上の出来事があった日は背筋が凍る思いで帰路につくと、さらに忘れた仕事があることがわかりました。
他にも同じようなことがありますが、最低でも一日一回は事の大小に限らずこういった、一見注意不足で済まされるミスが発生しています。しかもそれはドミノのように連続して起きることもあります。
なお、それは集中していないから起きているのではありません。頭ではこの上なく集中しており、反省もして、真剣に事に当たっていて……それでも起きるのです。
これが過集中と言う症状です。
そりゃ、背表紙見て巻数にも気付かないんだから今までの仕事でミスばっかりしててもおかしくありませんね。そりゃ無理だわ。同時に自分の無力を嘆き、死にたい思いを何度もしました。
それでも立ち上がらせてくれたのはフィクション作品の人間たちの言葉でした。
ある意味呪いのように力を与え、ある意味楔のように僕を現世へとつなぎ留め、ある意味拘束するように抱擁してくる。
僕が、そんな空想の世界に希望を抱いていたのはいつ頃だろうか?
僕が僕だけの世界を作り、空想の世界を作り上げ、その世界に逃げていたのはどのくらいまでやってただろうか?
そう、僕は決して、フィクション作品の人たちに恨みの感情を持っていたわけじゃない。僕が抱いていたのは嫉妬だ。
どうしてそこまで勇気を与えられるのか?
どうしてそこまで生きる力を与えてくれるのか?
どうしてそこまで僕の心にあきらめるなと伝えられるのか?
作り物の作品たちが与えた勇気は最後に僕の空想の世界にもう一度引っ張り上げてくれた。そして最後の勇気を与えてくれたのは、僕が作った作品のキャラクターだった。

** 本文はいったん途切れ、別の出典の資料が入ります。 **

Definition view_GxCCA (d : GxCCA) : gval := GSub [
    GRaw (le_bytes GxCcaPresence d.(GxCCA_presence));
    opt (has_GxCCA_session_id d) (view_octets GxSessionIdOctetString d.(GxCCA_session_id));
    opt (has_GxCCA_drmp d) (view_basic int32_t d.(GxCCA_drmp));
    opt (has_GxCCA_auth_application_id d) (view_basic uint32_t d.(GxCCA_auth_application_id));
    opt (has_GxCCA_origin_host d) (view_octets GxOriginHostOctetString d.(GxCCA_origin_host));
    opt (has_GxCCA_origin_realm d) (view_octets GxOriginRealmOctetString d.(GxCCA_origin_realm));
    opt (has_GxCCA_result_code d) (view_basic uint32_t d.(GxCCA_result_code));
    opt (has_GxCCA_experimental_result d) (view_GxExperimentalResult d.(GxCCA_experimental_result));
    opt (has_GxCCA_cc_request_type d) (view_basic int32_t d.(GxCCA_cc_request_type));
    opt (has_GxCCA_cc_request_number d) (view_basic uint32_t d.(GxCCA_cc_request_number));
    opt (has_GxCCA_oc_supported_features d) (view_GxOcSupportedFeatures d.(GxCCA_oc_supported_features));
    opt (has_GxCCA_oc_olr d) (view_GxOcOlr d.(GxCCA_oc_olr));
    opt (has_GxCCA_supported_features d) (view_list view_GxSupportedFeatures d.(GxCCA_supported_features));
    opt (has_GxCCA_bearer_control_mode d) (view_basic int32_t d.(GxCCA_bearer_control_mode));
    opt (has_GxCCA_event_trigger d) (view_list (view_basic int32_t) d.(GxCCA_event_trigger));
    opt (has_GxCCA_event_report_indication d) (view_GxEventReportIndication d.(GxCCA_event_report_indication));
    opt (has_GxCCA_origin_state_id d) (view_basic uint32_t d.(GxCCA_origin_state_id));
    opt (has_GxCCA_redirect_host d) (view_list (view_octets GxRedirectHostOctetString) d.(GxCCA_redirect_host));
    opt (has_GxCCA_redirect_host_usage d) (view_basic int32_t d.(GxCCA_redirect_host_usage));
    opt (has_GxCCA_redirect_max_cache_time d) (view_basic uint32_t d.(GxCCA_redirect_max_cache_time));
    opt (has_GxCCA_charging_rule_remove d) (view_list view_GxChargingRuleRemove d.(GxCCA_charging_rule_remove));
    opt (has_GxCCA_charging_rule_install d) (view_list view_GxChargingRuleInstall d.(GxCCA_charging_rule_install));
    opt (has_GxCCA_charging_information d) (view_GxChargingInformation d.(GxCCA_charging_information));
    opt (has_GxCCA_online d) (view_basic int32_t d.(GxCCA_online));
    opt (has_GxCCA_offline d) (view_basic int32_t d.(GxCCA_offline));
    opt (has_GxCCA_qos_information d) (view_list view_GxQosInformation d.(GxCCA_qos_information));
    opt (has_GxCCA_revalidation_time d) (view_basic FdTime d.(GxCCA_revalidation_time));
    opt (has_GxCCA_default_eps_bearer_qos d) (view_GxDefaultEpsBearerQos d.(GxCCA_default_eps_bearer_qos));
    opt (has_GxCCA_default_qos_information d) (view_GxDefaultQosInformation d.(GxCCA_default_qos_information));
    opt (has_GxCCA_bearer_usage d) (view_basic int32_t d.(GxCCA_bearer_usage));
    opt (has_GxCCA_usage_monitoring_information d) (view_list view_GxUsageMonitoringInformation d.(GxCCA_usage_monitoring_information));
    opt (has_GxCCA_csg_information_reporting d) (view_list (view_basic int32_t) d.(GxCCA_csg_information_reporting));
    opt (has_GxCCA_user_csg_information d) (view_GxUserCsgInformation d.(GxCCA_user_csg_information));
    opt (has_GxCCA_pra_install d) (view_GxPraInstall d.(GxCCA_pra_install));
    opt (has_GxCCA_pra_remove d) (view_GxPraRemove d.(GxCCA_pra_remove));
    opt (has_GxCCA_presence_reporting_area_information d) (view_GxPresenceReportingAreaInformation d.(GxCCA_presence_reporting_area_information));
    opt (has_GxCCA_session_release_cause d) (view_basic int32_t d.(GxCCA_session_release_cause));
    opt (has_GxCCA_nbifom_support d) (view_basic int32_t d.(GxCCA_nbifom_support));
    opt (has_GxCCA_nbifom_mode d) (view_basic int32_t d.(GxCCA_nbifom_mode));
    opt (has_GxCCA_default_access d) (view_basic int32_t d.(GxCCA_default_access));
    opt (has_GxCCA_ran_rule_support d) (view_basic uint32_t d.(GxCCA_ran_rule_support));
    opt (has_GxCCA_routing_rule_report d) (view_list view_GxRoutingRuleReport d.(GxCCA_routing_rule_report));
    opt (has_GxCCA_conditional_policy_information d) (view_list view_GxConditionalPolicyInformation d.(GxCCA_conditional_policy_information));
    opt (has_GxCCA_removal_of_access d) (view_basic int32_t d.(GxCCA_removal_of_access));
    opt (has_GxCCA_ip_can_type d) (view_basic int32_t d.(GxCCA_ip_can_type));
    opt (has_GxCCA_error_message d) (view_octets GxErrorMessageOctetString d.(GxCCA_error_message));
    opt (has_GxCCA_error_reporting_host d) (view_octets GxErrorReportingHostOctetString d.(GxCCA_error_reporting_host));
    opt (has_GxCCA_failed_avp d) (view_GxFailedAvp d.(GxCCA_failed_avp));
    opt (has_GxCCA_proxy_info d) (view_list view_GxProxyInfo d.(GxCCA_proxy_info));
    opt (has_GxCCA_route_record d) (view_list (view_octets GxRouteRecordOctetString) d.(GxCCA_route_record));
    opt (has_GxCCA_load d) (view_list view_GxLoad d.(GxCCA_load))].

Definition good_GxCCA (d : GxCCA) : Prop :=
  fits (uint_of GxCcaPresence) d.(GxCCA_presence) ∧
  when (has_GxCCA_session_id d) (good_octets GxSessionIdOctetString d.(GxCCA_session_id)) ∧
  when (has_GxCCA_drmp d) (fits int32_t d.(GxCCA_drmp)) ∧
  when (has_GxCCA_auth_application_id d) (fits uint32_t d.(GxCCA_auth_application_id)) ∧
  when (has_GxCCA_origin_host d) (good_octets GxOriginHostOctetString d.(GxCCA_origin_host)) ∧
  when (has_GxCCA_origin_realm d) (good_octets GxOriginRealmOctetString d.(GxCCA_origin_realm)) ∧
  when (has_GxCCA_result_code d) (fits uint32_t d.(GxCCA_result_code)) ∧
  when (has_GxCCA_experimental_result d) (good_GxExperimentalResult d.(GxCCA_experimental_result)) ∧
  when (has_GxCCA_cc_request_type d) (fits int32_t d.(GxCCA_cc_request_type)) ∧
  when (has_GxCCA_cc_request_number d) (fits uint32_t d.(GxCCA_cc_request_number)) ∧
  when (has_GxCCA_oc_supported_features d) (good_GxOcSupportedFeatures d.(GxCCA_oc_supported_features)) ∧
  when (has_GxCCA_oc_olr d) (good_GxOcOlr d.(GxCCA_oc_olr)) ∧
  when (has_GxCCA_supported_features d) (good_list good_GxSupportedFeatures d.(GxCCA_supported_features)) ∧
  when (has_GxCCA_bearer_control_mode d) (fits int32_t d.(GxCCA_bearer_control_mode)) ∧
  when (has_GxCCA_event_trigger d) (good_list (fits int32_t) d.(GxCCA_event_trigger)) ∧
  when (has_GxCCA_event_report_indication d) (good_GxEventReportIndication d.(GxCCA_event_report_indication)) ∧
  when (has_GxCCA_origin_state_id d) (fits uint32_t d.(GxCCA_origin_state_id)) ∧
  when (has_GxCCA_redirect_host d) (good_octets_list GxRedirectHostOctetString d.(GxCCA_redirect_host)) ∧
  when (has_GxCCA_redirect_host_usage d) (fits int32_t d.(GxCCA_redirect_host_usage)) ∧
  when (has_GxCCA_redirect_max_cache_time d) (fits uint32_t d.(GxCCA_redirect_max_cache_time)) ∧
  when (has_GxCCA_charging_rule_remove d) (good_list good_GxChargingRuleRemove d.(GxCCA_charging_rule_remove)) ∧
  when (has_GxCCA_charging_rule_install d) (good_list good_GxChargingRuleInstall d.(GxCCA_charging_rule_install)) ∧
  when (has_GxCCA_charging_information d) (good_GxChargingInformation d.(GxCCA_charging_information)) ∧
  when (has_GxCCA_online d) (fits int32_t d.(GxCCA_online)) ∧
  when (has_GxCCA_offline d) (fits int32_t d.(GxCCA_offline)) ∧
  when (has_GxCCA_qos_information d) (good_list good_GxQosInformation d.(GxCCA_qos_information)) ∧
  when (has_GxCCA_revalidation_time d) (fits FdTime d.(GxCCA_revalidation_time)) ∧
  when (has_GxCCA_default_eps_bearer_qos d) (good_GxDefaultEpsBearerQos d.(GxCCA_default_eps_bearer_qos)) ∧
  when (has_GxCCA_default_qos_information d) (good_GxDefaultQosInformation d.(GxCCA_default_qos_information)) ∧
  when (has_GxCCA_bearer_usage d) (fits int32_t d.(GxCCA_bearer_usage)) ∧
  when (has_GxCCA_usage_monitoring_information d) (good_list good_GxUsageMonitoringInformation d.(GxCCA_usage_monitoring_information)) ∧
  when (has_GxCCA_csg_information_reporting d) (good_list (fits int32_t) d.(GxCCA_csg_information_reporting)) ∧
  when (has_GxCCA_user_csg_information d) (good_GxUserCsgInformation d.(GxCCA_user_csg_information)) ∧
  when (has_GxCCA_pra_install d) (good_GxPraInstall d.(GxCCA_pra_install)) ∧
  when (has_GxCCA_pra_remove d) (good_GxPraRemove d.(GxCCA_pra_remove)) ∧
  when (has_GxCCA_presence_reporting_area_information d) (good_GxPresenceReportingAreaInformation d.(GxCCA_presence_reporting_area_information)) ∧
  when (has_GxCCA_session_release_cause d) (fits int32_t d.(GxCCA_session_release_cause)) ∧
  when (has_GxCCA_nbifom_support d) (fits int32_t d.(GxCCA_nbifom_support)) ∧
  when (has_GxCCA_nbifom_mode d) (fits int32_t d.(GxCCA_nbifom_mode)) ∧
  when (has_GxCCA_default_access d) (fits int32_t d.(GxCCA_default_access)) ∧
  when (has_GxCCA_ran_rule_support d) (fits uint32_t d.(GxCCA_ran_rule_support)) ∧
  when (has_GxCCA_routing_rule_report d) (good_list good_GxRoutingRuleReport d.(GxCCA_routing_rule_report)) ∧
  when (has_GxCCA_conditional_policy_information d) (good_list good_GxConditionalPolicyInformation d.(GxCCA_conditional_policy_information)) ∧
  when (has_GxCCA_removal_of_access d) (fits int32_t d.(GxCCA_removal_of_access)) ∧
  when (has_GxCCA_ip_can_type d) (fits int32_t d.(GxCCA_ip_can_type)) ∧
  when (has_GxCCA_error_message d) (good_octets GxErrorMessageOctetString d.(GxCCA_error_message)) ∧
  when (has_GxCCA_error_reporting_host d) (good_octets GxErrorReportingHostOctetString d.(GxCCA_error_reporting_host)) ∧
  when (has_GxCCA_failed_avp d) (good_GxFailedAvp d.(GxCCA_failed_avp)) ∧
  when (has_GxCCA_proxy_info d) (good_list good_GxProxyInfo d.(GxCCA_proxy_info)) ∧
  when (has_GxCCA_route_record d) (good_octets_list GxRouteRecordOctetString d.(GxCCA_route_record)) ∧
  when (has_GxCCA_load d) (good_list good_GxLoad d.(GxCCA_load)).

Lemma GxCCA_message : MessageOk gx_cca_calc_length gx_cca_pack gx_cca_unpack view_GxCCA good_GxCCA.
Proof. message_ok. Qed.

当時はまだ作品と呼べるレベルですらなく、いま改めてみても「これはひどい」の一言。そんな作品たちのテーマは「生きることの大切さ」だった。
それを、僕のキャラクター達は最後に教えてくれた。
僕は復帰一作目に作ったキャラクターはペルセポネです。
ドジで間抜けでアホで鈍感で、頑張ってもちっとも実らない。しかも重大なところで大きなミスをする。自分が信じられず、くよくよして情けない。
だけど、その本当の力はうちに秘めている。そのモデルは未来の僕です。
将来彼女のようにどんなに自分の能力が劣っていても、決してあきらめることなく進む。そして、いずれその力を皆の癒しにしたい。
そんな願いからペルセポネは生まれました。
ペルセポネはもちろんですが、タクミやスピカ、アサリアや哲也が誰かの心に響いたらいいなと思って僕はまたキーボードに指を置いています。
今日、本当につらいことがありました。ひとしきり泣いて、こんな僕の障害をさらけ出すことで同じような苦しみを持つ人に頑張ってほしいなんて考える僕は本当に物書きバカなんでしょうね。
だけど今は、僕の物語の主人公やヒロインたちが、誰かの希望になることを一片も疑っていません。
少なくとも一人、そのキャラクターに助けられた人物がここにいるのだから……。